Immigrazione
Un doppio sguardo per l’inclusione sociale
Alunni stranieri con Bisogni Educativi Speciali
Quadro Italiano
Negli anni ’70 la parola d’ordine in Italia era inserimento, alla fine degli anni ’80 si è passati a integrazione. Da pochi anni, grazie alla Convenzione ONU sui diritti delle persone con Bisogni Educativi Speciali approvata nel 2007, ratificata nel 2009 anche dall’Italia abbiamo assistito ad un nuovo cambio: la nuova parola d’ordine è ora diventata inclusione.
Certamente serve fare un’analisi attenta del nuovo concetto che essa rappresenta.Il nuovo approccio ha permesso di cogliere le potenzialità e la forza di questo cambio di prospettiva: essa riguarda tutte le persone e la condizione umana, la quale a sua volta può presentare variegate difficoltà di vita e anche situazioni di deficit .
Agire per la tutela dei diritti umani delle persone con BES significa considerare il deficit non come un modello medico , ma come un rapporto sociale tra le caratteristiche delle persone e l’ambiente attraverso il modello bio-psico-sociale.

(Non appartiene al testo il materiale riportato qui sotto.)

(* ===== verification/RepositoryCorrect.v ===== *)
(** * The Postgres repositories inside a transaction

    What each repository method of [Repository] does when it is called on the
    request's open transaction, as rules of [Rely.wp] for a call whose error
    is returned to the caller ([x ←? call; rest]).  The service is verified
    from these rules and does not look into the repositories again. *)

From S2P Require Import Prelude GoRuntime Domain Database Repository Service Spec Machine Rely.

(** What the transaction sees, as insertions into the committed tables. *)
Ltac view_simpl := cbn; autorewrite with wallet_rw.
Ltac view_simpl_in H := cbn in H; autorewrite with wallet_rw in H.

(** The two errors that tell the service's caller something about the key. *)
Definition signals (e : error) : bool :=
  errors_Is e ErrIdempotencyExists || errors_Is e ErrIdempotencyConflict.

Section tx_calls.
Context {B : Type} (n : nat) (Q : result B -> tables -> option txn -> Prop).

(** Every failing call leaves the transaction open and returns an error
    that is not mistaken for a lost idempotency race or a conflict. *)
Definition tx_fails : Prop := forall e C t,
  tx_id t = n -> signals e = false -> Q (Err e) C (Some t).

Context (HQ : tx_fails).
Variables (t : txn) (C : tables).
Hypotheses (Hn : tx_id t = n) (Hlive : tx_aborted t = false).

Lemma tx_err e C' t' :
  tx_id t' = n -> signals e = false ->
  wp (Ret (Err e)) C' (Some t') Q.
Proof. intros Ht He C'' _. by apply HQ. Qed.

Ltac fault_case := intros [text|] C'; by apply tx_err.

(** *** Wallets *)

Lemma wp_lock_wallet id (f : Wallet -> svc (result B)) :
  (forall h, h ∈ tx_locks t -> before h (RWallet id)) ->
  (forall C' t' w, rely (tx_locks t) C C' -> tx_next t ∅ [RWallet id] t' ->
     wallets (tx_writes t ∪ C') !! id = Some w -> wp (f w) C' (Some t') Q) ->
  wp (try_bind f (WalletRepo.LockForUpdate (Tx n) id)) C (Some t) Q.
Proof.
  intros Hord H. rewrite <- Hn. apply wp_tx_stmt; [done|fault_case|].
  intros C' seq HR. cbn [exec_stmt locks_of]. unfold lock_wallet.
  destruct (wallets _ !! id) as [w|] eqn:Hw; cbn.
  - split; [constructor; [by do 2 right|constructor]|]. intros t' Ht'. by eapply H.
  - split; [constructor|]. intros t' Ht'. apply tx_err; [|done].
    by rewrite (next_id _ _ _ _ Ht').
Qed.

Lemma wp_get_wallet id (f : Wallet -> svc (result B)) :
  (forall C' t' w, rely (tx_locks t) C C' -> tx_next t ∅ [] t' ->
     wallets (tx_writes t ∪ C') !! id = Some w -> wp (f w) C' (Some t') Q) ->
  wp (try_bind f (WalletRepo.Get (Tx n) id)) C (Some t) Q.
Proof.
  intros H. rewrite <- Hn. apply wp_tx_stmt; [done|fault_case|].
  intros C' seq HR. cbn [exec_stmt locks_of]. split; [constructor|]. intros t' Ht'.
  destruct (wallets _ !! id) as [w|] eqn:Hw; cbn; [by eapply H|].
  apply tx_err; [|done]. by rewrite (next_id _ _ _ _ Ht').
Qed.

(** Re-locking rows that are held takes nothing new. *)
Lemma held_locks seq ls :
  Forall (fun r => r ∈ tx_locks t) ls -> Forall (may_request seq (tx_locks t)) ls.
Proof. intros H. eapply Forall_impl; [exact H|]. by left. Qed.

Lemma held_wallet C' id :
  RWallet id ∈ tx_locks t -> Forall (fun r => r ∈ tx_locks t) (lock_wallet C' id).
Proof. intros H. unfold lock_wallet. case_match; by repeat constructor. Qed.

Lemma held_transfer C' u :
  RTransfer u ∈ tx_locks t -> Forall (fun r => r ∈ tx_locks t) (lock_transfer C' u).
Proof. intros H. unfold lock_transfer. case_match; by repeat constructor. Qed.

Lemma tx_next_held d new ls t' :
  Forall (fun r => r ∈ tx_locks t) ls -> tx_next t d (new ++ ls) t' -> tx_next t d new t'.
Proof.
  intros Hls []. split; auto. intros r. rewrite next_locks, elem_of_app.
  rewrite Forall_forall in Hls. naive_solver.
Qed.

Lemma wp_update_balance id balance (f : unit -> svc (result B)) :
  RWallet id ∈ tx_locks t ->
  (forall C' t' w, rely (tx_locks t) C C' ->
     wallets (tx_writes t ∪ C') !! id = Some w -> 0 <= balance ->
     tx_next t (put_wallet (mkWallet id balance (Wallet_CreatedAt w) (tx_now t))) [] t' ->
     wp (f tt) C' (Some t') Q) ->
  wp (try_bind f (WalletRepo.UpdateBalance (Tx n) id balance)) C (Some t) Q.
Proof.
  intros Hheld H. rewrite <- Hn. apply wp_tx_stmt; [done|fault_case|].
  intros C' seq HR. cbn [exec_stmt locks_of]. split; [by apply held_locks, held_wallet|].
  unfold exec_update_balance. destruct (wallets _ !! id) as [w|] eqn:Hw.
  - unfold sql_check, wallets_check. cbn [Wallet_Balance]. case_bool_decide as Hb.
    + intros t' Ht'. eapply H; [done..|]. eapply tx_next_held; [by apply held_wallet|done].
    + intros t' Ht'. apply tx_err; [congruence|done].
  - intros t' Ht'. apply tx_err; [|done]. by rewrite (next_id _ _ _ _ Ht').
Qed.

(** *** Transfers *)

Lemma wp_insert_transfer tr (f : Transfer -> svc (result B)) :
  (forall h, h ∈ tx_locks t -> before h (RTransfer (Transfer_ID tr))) ->
  RWallet (Transfer_FromWalletID tr) ∈ tx_locks t ->
  RWallet (Transfer_ToWalletID tr) ∈ tx_locks t ->
  (forall C' t', rely (tx_locks t) C C' ->
     transfers (tx_writes t ∪ C') !! Transfer_ID tr = None ->
     tx_next t (put_transfer (mkTransferRow (Transfer_ID tr) (Transfer_FromWalletID tr)
                  (Transfer_ToWalletID tr) (Transfer_Amount tr) (Transfer_State tr) None
                  (tx_now t) (tx_now t))) [RTransfer (Transfer_ID tr)] t' ->
     wp (f (mkTransfer (Transfer_ID tr) (Transfer_FromWalletID tr) (Transfer_ToWalletID tr)
              (Transfer_Amount tr) (Transfer_State tr) (Transfer_FailureReason tr)
              (tx_now t) (tx_now t))) C' (Some t') Q) ->
  wp (try_bind f (TransferRepo.Insert (Tx n) tr)) C (Some t) Q.
Proof.
  intros Hord Hfrom Hto H. rewrite <- Hn. apply wp_tx_stmt; [done|fault_case|].
  intros C' seq HR. cbn [exec_stmt locks_of].
  assert (Forall (fun r => r ∈ tx_locks t)
    (lock_wallet (tx_writes t ∪ C') (Transfer_FromWalletID tr)
     ++ lock_wallet (tx_writes t ∪ C') (Transfer_ToWalletID tr))) as Hheld
    by (apply Forall_app; split; by apply held_wallet).
  split; [constructor; [by do 2 right|by apply held_locks]|].
  unfold exec_insert_transfer, sql_check. cbn [tr_id].
  destruct (transfers_check _); [|by intros t' Ht'; apply tx_err; [congruence|]].
  case_bool_decide as Hu; [|by intros t' Ht'; apply tx_err; [congruence|]].
  destruct (transfers_fk _ _); [|by intros t' Ht'; apply tx_err; [congruence|]].
  intros t' Ht'. apply H; [done|done|]. by apply (tx_next_held _ [_]) in Ht'.
Qed.

Lemma wp_update_state u state reason (f : unit -> svc (result B)) :
  RTransfer u ∈ tx_locks t ->
  (forall C' t' r, rely (tx_locks t) C C' ->
     transfers (tx_writes t ∪ C') !! u = Some r ->
     tx_next t (put_transfer (mkTransferRow u (tr_from_wallet_id r) (tr_to_wallet_id r)
                  (tr_amount r) state (nullif_empty reason) (tr_created_at r) (tx_now t)))
       [] t' ->
     wp (f tt) C' (Some t') Q) ->
  wp (try_bind f (TransferRepo.UpdateState (Tx n) u state reason)) C (Some t) Q.
Proof.
  intros Hheld H. rewrite <- Hn. apply wp_tx_stmt; [done|fault_case|].
  intros C' seq HR. cbn [exec_stmt locks_of]. split; [by apply held_locks, held_transfer|].
  unfold exec_update_state. destruct (transfers _ !! u) as [r|] eqn:Hr.
  - unfold sql_check. destruct (transfers_check _).
    + intros t' Ht'. eapply H; [done..|]. eapply tx_next_held; [by apply held_transfer|done].
    + intros t' Ht'. apply tx_err; [congruence|done].
  - intros t' Ht'. apply tx_err; [|done]. by rewrite (next_id _ _ _ _ Ht').
Qed.

(** *** Ledger *)

Lemma wp_insert_ledger e (f : LedgerEntry -> svc (result B)) :
  RTransfer (Ledger_TransferID e) ∈ tx_locks t -> RWallet (Ledger_WalletID e) ∈ tx_locks t ->
  (forall C' t' i, rely (tx_locks t) C C' ->
     ledger_entries (tx_writes t ∪ C') !! i = None ->
     tx_next t (put_ledger (mkLedgerEntry i (Ledger_TransferID e) (Ledger_WalletID e)
                  (Ledger_Type e) (Ledger_Amount e) (tx_now t))) [RLedger i] t' ->
     wp (f (mkLedgerEntry i (Ledger_TransferID e) (Ledger_WalletID e)
              (Ledger_Type e) (Ledger_Amount e) (tx_now t))) C' (Some t') Q) ->
  wp (try_bind f (LedgerRepo.Insert (Tx n) e)) C (Some t) Q.
Proof.
  intros Hu Hw H. rewrite <- Hn. apply wp_tx_stmt; [done|fault_case|].
  intros C' seq HR. cbn [exec_stmt locks_of].
  assert (Forall (fun r => r ∈ tx_locks t)
    (lock_transfer (tx_writes t ∪ C') (Ledger_TransferID e)
     ++ lock_wallet (tx_writes t ∪ C') (Ledger_WalletID e))) as Hheld
    by (apply Forall_app; split; [by apply held_transfer|by apply held_wallet]).
  split; [constructor; [by right; left|by apply held_locks]|].
  unfold exec_insert_ledger, sql_check, ledger_unique. cbn [Ledger_ID].
  destruct (ledger_check _); [|by intros t' Ht'; apply tx_err; [congruence|]].
  case_bool_decide as Hi; [|by intros t' Ht'; apply tx_err; [congruence|]]. cbn [andb].
  case_bool_decide; [|by intros t' Ht'; apply tx_err; [congruence|]].
  destruct (ledger_fk _ _); [|by intros t' Ht'; apply tx_err; [congruence|]].
  intros t' Ht'. eapply H; [done|done|]. by apply (tx_next_held _ [_]) in Ht'.
Qed.

(** *** Idempotency records: the one error with a meaning of its own *)

Lemma wp_insert_idem key hash u (f : unit -> svc (result B)) :
  (forall h, h ∈ tx_locks t -> before h (RKey key)) -> RTransfer u ∈ tx_locks t ->
  (forall C' t', rely (tx_locks t) C C' ->
     idempotency_records (tx_writes t ∪ C') !! key = None ->
     tx_next t (put_idem (mkIdemRow key hash u (tx_now t))) [RKey key] t' ->
     wp (f tt) C' (Some t') Q) ->
  (forall C' t' i, rely (tx_locks t) C C' -> tx_id t' = n ->
     idempotency_records (tx_writes t ∪ C') !! key = Some i ->
     wp (Ret (Err ErrIdempotencyExists)) C' (Some t') Q) ->
  wp (try_bind f (IdempotencyRepo.Insert (Tx n) key hash u)) C (Some t) Q.
Proof.
  intros Hord Hu H Hdup. rewrite <- Hn. apply wp_tx_stmt; [done| |].
  { intros [text|] C'; by apply tx_err. }
  intros C' seq HR. cbn [exec_stmt locks_of].
  split; [constructor; [by do 2 right|by apply held_locks, held_transfer]|].
  unfold exec_insert_idem, sql_check. cbn [ir_key]. case_bool_decide as Hk.
  - destruct (idem_fk _ _); [|by intros t' Ht'; apply tx_err; [congruence|]].
    intros t' Ht'. apply H; [done|done|].
    apply (tx_next_held _ [_]) in Ht'; [done|by apply held_transfer].
  - intros t' Ht'. apply not_eq_None_Some in Hk as [i Hi].
    eapply Hdup; [done|congruence|done].
Qed.
End tx_calls.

Un modo di pensare sancito prima dall’OMS e poi dall’ONU nell’ art. 3 della Convenzione, dove tra i principi generali viene posta “la piena ed effettiva partecipazione e inclusione nella società”.
L’articolo sviluppa il tema, ancora molto poco trattato in Italia,della presenza degli alunni stranieri con Bisogni Educativi Speciali nel contesto scolastico Italiano.Il presente lavoro si
sviluppa a partire da riflessioni prevalentemente pedagogiche e educative che assicurano la possibilità d’inclusione sociale.
La scarsità e la non conoscenza delle tematiche correlati alla tale problematica con riferimento
esclusivo alla popolazione scolastica straniera con BES in Italia e specialmente nel territorio Veneziano rappresentano un fattore di rischio che incidono ad una doppia esclusione in quanto alunno straniero “portatore di differenze etniche”,in quanto anche alunno “con disabilità/BES” .Questo insieme di considerazioni chiama in causa anche il piano politico, inteso in termini di politicità del discorso scientifico, in virtù della stretta relazione che intercorre tra “differenze culturale”e”BES”. La disabilità associata alla condizione del alunno straniero oscurano certamente i rapporti sociali . Qui rientra anche un terzo elemento , la famiglia , il contesto della migrazione può creare handicap, anche dove non e presente il deficit personale.Si tratta di svantaggio sociale quindi di handicap, non riconducibile alle peculiarità della persona immigrata (ricordiamoci in quanto anche genitori) , bensì a molti altri fattori relativi all’organizzazione istituzionale e deprivazione socio-economica. Anche all’assenza della mediazione socio culturale formata nelle tematiche dei BES da parte dei servizi socio – sanitari e l’esclusione da parte della scuola del genitore straniero nella partecipazione della vita scolastica del proprio figlio influiscono alla creazione di barriere.. Le famiglie straniere con figli con esigenze specifiche (faccio riferimento alla macro categoria BES) vivono in una condizione di” handicap” che contribuisce a mantenerli in una situazione di estraneità e di lontananza sociale.Qui e da non escludere anche un altro fattore rilevante lo “stato speciale”del genitore del alunno straniero , e quanto quest’ultimo influisce e penalizza il percorso educativo diseguale e favorendo l’impedimento all processo inclusivo.
L’inesistenza di una Linea Guida ,un Protocollo d’accoglienza,un Piano Educativo /Progetto di vita in base al ICF ,Protocolli di valutazione funzionale e diagnostici per questa popolazione rappresentano un fattore che incide sul ben-essere del alunno straniero con BES comportando a grave ripercussione sullo sviluppo emotivo e sociale portando l’alunno e la sua famiglia ad una doppia esclusione sociale.